Thread: How do I use the backend APIs

How do I use the backend APIs

From
"Chad"
Date:
Hi,

In Postgres, is there a C language API which would give me access to
BTrees like Berkeley DB does? eg to seek to a particular key/value pair
and iterate forward from there? If not whats the nearest thing to this
in Postgres?

Cheers.


Re: How do I use the backend APIs

From
Michael Fuhr
Date:
On Thu, Feb 16, 2006 at 07:41:09AM -0800, Chad wrote:
> In Postgres, is there a C language API which would give me access to
> BTrees like Berkeley DB does? eg to seek to a particular key/value pair
> and iterate forward from there? If not whats the nearest thing to this
> in Postgres?

Could you tell us about the problem you're trying to solve?  Are
you writing client-side or server-side code?

--
Michael Fuhr

Re: How do I use the backend APIs

From
"Qingqing Zhou"
Date:
"Chad" <chadzakary@hotmail.com> wrote
>
> In Postgres, is there a C language API which would give me access to
> BTrees like Berkeley DB does? eg to seek to a particular key/value pair
> and iterate forward from there?

AFAIK there is no such API for this purpose. The reason is that to access
BTree, you have to setup complex enough environment to enable so. For
example, the buffer pool support, the WAL support etc. So though exporting
such API is easy to do, there is no pratical usage of it.

Regards,
Qingqing



Re: How do I use the backend APIs

From
Neil Conway
Date:
On Fri, 2006-02-17 at 11:34 +0800, Qingqing Zhou wrote:
> AFAIK there is no such API for this purpose. The reason is that to access
> BTree, you have to setup complex enough environment to enable so. For
> example, the buffer pool support, the WAL support etc. So though exporting
> such API is easy to do, there is no pratical usage of it.

Well, if the API is going to be invoked by C UDFs, it could assume that
the environment has been appropriately initialized.

I think it would be possible to provide such an API (although it would
take a considerable amount of work). However, I don't see the point --
why would an application want to use the API? SQL is much more flexible.

-Neil



Re: How do I use the backend APIs

From
Christopher Browne
Date:
A long time ago, in a galaxy far, far away, neilc@samurai.com (Neil Conway) wrote:
> On Fri, 2006-02-17 at 11:34 +0800, Qingqing Zhou wrote:
>> AFAIK there is no such API for this purpose. The reason is that to access
>> BTree, you have to setup complex enough environment to enable so. For
>> example, the buffer pool support, the WAL support etc. So though exporting
>> such API is easy to do, there is no pratical usage of it.
>
> Well, if the API is going to be invoked by C UDFs, it could assume that
> the environment has been appropriately initialized.
>
> I think it would be possible to provide such an API (although it would
> take a considerable amount of work). However, I don't see the point --
> why would an application want to use the API? SQL is much more flexible.

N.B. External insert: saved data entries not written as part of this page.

(** The flag an event contributes to [_event_set_to_flags]. *)
Definition ev_flag (r : @poll_like Cb) (e : event) : Z :=
  match e with
  | READABLE => read_flag r
  | WRITABLE => write_flag r
  | ERROR => fold_left Z.lor (err_flags r) 0
  end.

(** Flag values under which [_flags_to_event_set] inverts
    [_event_set_to_flags] (epoll's and poll's own values satisfy them). *)
Definition flags_ok (r : @poll_like Cb) : Prop :=
  read_flag r <> 0 /\ write_flag r <> 0 /\ Z.land (read_flag r) (write_flag r) = 0
  /\ Forall (fun f => Z.land (read_flag r) f = 0 /\ Z.land (write_flag r) f = 0) (err_flags r)
  /\ Exists (fun f => f <> 0) (err_flags r).


Lemma fold_insert_lookup (fd : Z) (cb : Cb) (l : list event)
    (m : gmap (Z * event) Cb) (fd' : Z) (e : event) :
  fold_left (fun m event => <[(fd, event) := cb]> m) l m !! (fd', e)
  = if decide (fd' = fd /\ e ∈ l) then Some cb else m !! (fd', e).
Proof.
  revert m. induction l as [|e0 l IH]; intros m; simpl.
  - rewrite decide_False; [done|]. intros [_ ?%elem_of_nil]; done.
  - rewrite IH, lookup_insert.
    destruct (decide (fd' = fd /\ e ∈ l)) as [H1|H1];
      destruct (decide (fd' = fd /\ e ∈ e0 :: l)) as [H2|H2];
      destruct (decide ((fd, e0) = (fd', e))) as [H3|H3];
      try done; exfalso; set_solver.
Qed.

Lemma fold_delete_lookup (fd : Z) (l : list event)
    (m : gmap (Z * event) Cb) (fd' : Z) (e : event) :
  fold_left (fun m event => delete (fd, event) m) l m !! (fd', e)
  = if decide (fd' = fd /\ e ∈ l) then None else m !! (fd', e).
Proof.
  revert m. induction l as [|e0 l IH]; intros m; simpl.
  - rewrite decide_False; [done|]. intros [_ ?%elem_of_nil]; done.
  - rewrite IH, lookup_delete.
    destruct (decide (fd' = fd /\ e ∈ l)) as [H1|H1];
      destruct (decide (fd' = fd /\ e ∈ e0 :: l)) as [H2|H2];
      destruct (decide ((fd, e0) = (fd', e))) as [H3|H3];
      try done; exfalso; set_solver.
Qed.

Lemma del_callbacks_ok (fd : Z) (l : list event) (s : @reg Cb) :
  (forall e, e ∈ l -> is_Some (callbacks (base s) !! (fd, e))) -> NoDup l ->
  del_callbacks fd l s
  = (Ok tt, set_callbacks (fold_left (fun m event => delete (fd, event) m) l
                                     (callbacks (base s))) s).
Proof.
  revert s. induction l as [|e l IH]; intros s Hin Hnd; simpl.
  - destruct s as [[] fe ps]; reflexivity.
  - destruct (Hin e ltac:(by left)) as [c Hc]. rewrite Hc.
    apply NoDup_cons in Hnd as [He Hnd].
    rewrite IH; [reflexivity| |done].
    intros e' He'. simpl. rewrite lookup_delete_ne.
    + apply Hin. by right.
    + intros [= <-]. done.
Qed.

Lemma del_callbacks_missing (fd : Z) (l : list event) (s : @reg Cb) (e : event) :
  e ∈ l -> callbacks (base s) !! (fd, e) = None ->
  fst (del_callbacks fd l s) = Raise KeyError.
Proof.
  revert s. induction l as [|e0 l IH]; intros s Hin Hnone; simpl.
  - by apply elem_of_nil in Hin.
  - destruct (callbacks (base s) !! (fd, e0)) eqn:Hc; [|done].
    apply IH.
    + apply elem_of_cons in Hin as [->|Hin]; [congruence|done].
    + simpl. by rewrite lookup_delete_None; right.
Qed.


Lemma flags_set_callbacks (m : gmap (Z * event) Cb) (s : @reg Cb) :
  event_set_to_flags (base (set_callbacks m s)) = event_set_to_flags (base s).
Proof. reflexivity. Qed.

Lemma bind_callbacks_lookup (fd : Z) (es : gset event) (cb : Cb)
    (m : gmap (Z * event) Cb) (fd' : Z) (e : event) :
  fold_left (fun m event => <[(fd, event) := cb]> m) (elements es) m !! (fd', e)
  = if decide (fd' = fd /\ e ∈ es) then Some cb else m !! (fd', e).
Proof.
  rewrite fold_insert_lookup.
  destruct (decide (fd' = fd /\ e ∈ elements es)), (decide (fd' = fd /\ e ∈ es));
    set_solver.
Qed.
(** * Go-GitHub-API client plumbing: a shallow embedding

    The Go package [github] is embedded as Rocq functions: the client and
    its helpers (src/unnamed/part_001), the issue endpoints
    (src/unnamed/part_000), the pull-request endpoints (src/unnamed/part_002)
    and the repository endpoints (the package part of src/travis-deps.go).
    Go strings are byte strings ([string] of [ascii]), a Go
    [map[string]string] is a [gmap string string], a Go [int] is a [Z].
    The fields of the [*GitHubClient] receiver and the calls made through
    its [*http.Client] are threaded through the endpoints as a [World]; an
    endpoint also returns the [urlData] map of its caller, which it may
    have written to. *)

From Stdlib Require Import ZArith NArith Ascii String List Lia Bool.
From stdpp Require Import base option gmap strings list fin_maps.

Local Open Scope Z_scope.

(** ** Bytes and the parts of the Go standard library the package calls *)

Module Bytes.

Definition code (c : ascii) : N := N_of_ascii c.

Definition between (lo hi : N) (c : ascii) : bool :=
  ((lo <=? code c) && (code c <=? hi))%N.

Definition eqb (a b : ascii) : bool := Ascii.eqb a b.

(** The double quote, byte 34. *)
Definition quote : ascii := "034".

Definition isDigit (c : ascii) : bool := between 48 57 c.
Definition isLower (c : ascii) : bool := between 97 122 c.
Definition isUpper (c : ascii) : bool := between 65 90 c.
Definition isAlnum (c : ascii) : bool := isLower c || isUpper c || isDigit c.

(** [strings.asciiSpace]: tab, line feed, vertical tab, form feed, carriage
    return and space. *)
Definition asciiSpace (c : ascii) : bool :=
  between 9 13 c || (code c =? 32)%N.

(** UTF-8 encodings of the non-ASCII code points of [unicode.IsSpace]:
    U+0085, U+00A0 (two bytes); U+1680, U+2000..U+200A, U+2028, U+2029,
    U+202F, U+205F, U+3000 (three bytes). *)
Definition space2 (c1 c2 : ascii) : bool :=
  (code c1 =? 194)%N && ((code c2 =? 133)%N || (code c2 =? 160)%N).

Definition space3 (c1 c2 c3 : ascii) : bool :=
  ((code c1 =? 225) && (code c2 =? 154) && (code c3 =? 128))%N
  || ((code c1 =? 226)%N && (code c2 =? 128)%N
      && (between 128 138 c3 || between 168 169 c3 || (code c3 =? 175)%N))
  || ((code c1 =? 226) && (code c2 =? 129) && (code c3 =? 159))%N
  || ((code c1 =? 227) && (code c2 =? 128) && (code c3 =? 128))%N.

End Bytes.

Module strings.

Fixpoint rev_onto (s acc : string) : string :=
  match s with
  | EmptyString => acc
  | String c s' => rev_onto s' (String c acc)
  end.

Definition reverse (s : string) : string := rev_onto s EmptyString.

(** Drop white-space runes from the front.  [p2] and [p3] recognise the
    two- and three-byte runes in the order the bytes are met, so that the
    same loop serves [TrimLeftFunc] and, on the reversed string,
    [TrimRightFunc]. *)
Fixpoint dropSpace (p2 : ascii -> ascii -> bool)
    (p3 : ascii -> ascii -> ascii -> bool) (s : string) : string :=
  match s with
  | EmptyString => EmptyString
  | String c1 s1 =>
      if Bytes.asciiSpace c1 then dropSpace p2 p3 s1
      else match s1 with
           | EmptyString => s
           | String c2 s2 =>
               if p2 c1 c2 then dropSpace p2 p3 s2
               else match s2 with
                    | EmptyString => s
                    | String c3 s3 =>
                        if p3 c1 c2 c3 then dropSpace p2 p3 s3 else s
                    end
           end
  end.

Definition TrimLeftSpace (s : string) : string :=
  dropSpace Bytes.space2 Bytes.space3 s.

Definition TrimRightSpace (s : string) : string :=
  reverse (dropSpace (fun a b => Bytes.space2 b a)
                     (fun a b c => Bytes.space3 c b a) (reverse s)).

(** [strings.TrimSpace]. *)
Definition TrimSpace (s : string) : string :=
  TrimRightSpace (TrimLeftSpace s).

(** [strings.HasPrefix s prefix]. *)
Fixpoint HasPrefix (s prefix : string) {struct prefix} : bool :=
  match prefix, s with
  | EmptyString, _ => true
  | String p prefix', String c s' => Bytes.eqb p c && HasPrefix s' prefix'
  | String _ _, EmptyString => false
  end.

Fixpoint indexFrom (i : Z) (s substr : string) : Z :=
  if HasPrefix s substr then i
  else match s with
       | EmptyString => -1
       | String _ s' => indexFrom (i + 1) s' substr
       end.

(** [strings.Index s substr]: the first position of [substr] in [s], or
    [-1]. *)
Definition Index (s substr : string) : Z := indexFrom 0 s substr.

(** [strings.IndexByte s c >= 0]: the byte [c] occurs in [s]. *)
Fixpoint hasByte (c : ascii) (s : string) : bool :=
  match s with
  | EmptyString => false
  | String d s' => Bytes.eqb d c || hasByte c s'
  end.

(** [len(s)]. *)
Definition len (s : string) : Z := Z.of_nat (String.length s).

End strings.

Module url.

(** ["0123456789ABCDEF"[n]]. *)
Definition upperhex (n : N) : ascii :=
  if (n <? 10)%N then ascii_of_N (48 + n) else ascii_of_N (55 + n).

(** [shouldEscape c encodeQueryComponent]. *)
Definition shouldEscape (c : ascii) : bool :=
  if Bytes.isAlnum c then false
  else if Bytes.eqb c "-" || Bytes.eqb c "_" || Bytes.eqb c "."
          || Bytes.eqb c "~" then false
  else true.

(** [url.QueryEscape]. *)
Fixpoint QueryEscape (s : string) : string :=
  match s with
  | EmptyString => EmptyString
  | String c s' =>
      if shouldEscape c then
        if Bytes.eqb c " " then String "+" (QueryEscape s')
        else String "%"
               (String (upperhex (N.shiftr (Bytes.code c) 4))
                  (String (upperhex (N.land (Bytes.code c) 15))
                     (QueryEscape s')))
      else String c (QueryEscape s')
  end.

Definition ishex (c : ascii) : bool :=
  Bytes.isDigit c || Bytes.between 97 102 c || Bytes.between 65 70 c.

Definition unhex (c : ascii) : N :=
  if Bytes.isDigit c then Bytes.code c - 48
  else if Bytes.between 97 102 c then Bytes.code c - 97 + 10
  else if Bytes.between 65 70 c then Bytes.code c - 65 + 10
  else 0.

It would probably make more sense to create an API that runs the
activities via a translation into SQL...
--
let name="cbbrowne" and tld="ntlug.org" in String.concat "@" [name;tld];;
http://linuxdatabases.info/info/slony.html
Rules of the  Evil Overlord #46. "If an advisor says  to me "My liege,
he  is but  one man.  What can  one man  possibly do?",  I  will reply
"This." and kill the advisor." <http://www.eviloverlord.com/>

Re: How do I use the backend APIs

From
Martijn van Oosterhout
Date:
On Thu, Feb 16, 2006 at 07:41:09AM -0800, Chad wrote:
> Hi,
>
> In Postgres, is there a C language API which would give me access to
> BTrees like Berkeley DB does? eg to seek to a particular key/value pair
> and iterate forward from there? If not whats the nearest thing to this
> in Postgres?

Well, in the backend you can do things like open a btree index, setup
an ScanKey to indicate which values you want and then keep calling
getnext(). If you set your scankey to (col1 >= 'A') it will start at
'A' and go up from there...

Most of the time though you just create a query and use SPI_exec. Then
you don't actually have to worry about details like names of the
indexes, OIDs, types, comparison functions, etc...

Have a nice day,
--
Martijn van Oosterhout   <kleptog@svana.org>   http://svana.org/kleptog/
> Patent. n. Genius is 5% inspiration and 95% perspiration. A patent is a
> tool for doing 5% of the work and then sitting around waiting for someone
> else to do the other 95% so you can sue them.

Attachment

Re: How do I use the backend APIs

From
"Chad"
Date:
Thanks Martijn,

This is exactly what I am looking for. I'm wondering how easy it is to
sit on top of this backend. Does anybody have any stand alone sample
code? Is it a library that can be linked or do you need to produce a
modified version of the postgres server? Can it be used in shared
library form and if so will it support multiple processes using it on
the same machine?

----------------------

"Well, in the backend you can do things like open a btree index, setup
an ScanKey to indicate which values you want and then keep calling
getnext(). If you set your scankey to (col1 >= 'A') it will start at
'A' and go up from there... "


Re: How do I use the backend APIs

From
"Chad"
Date:
In a word: The kind of problems people use Berkeley DB for.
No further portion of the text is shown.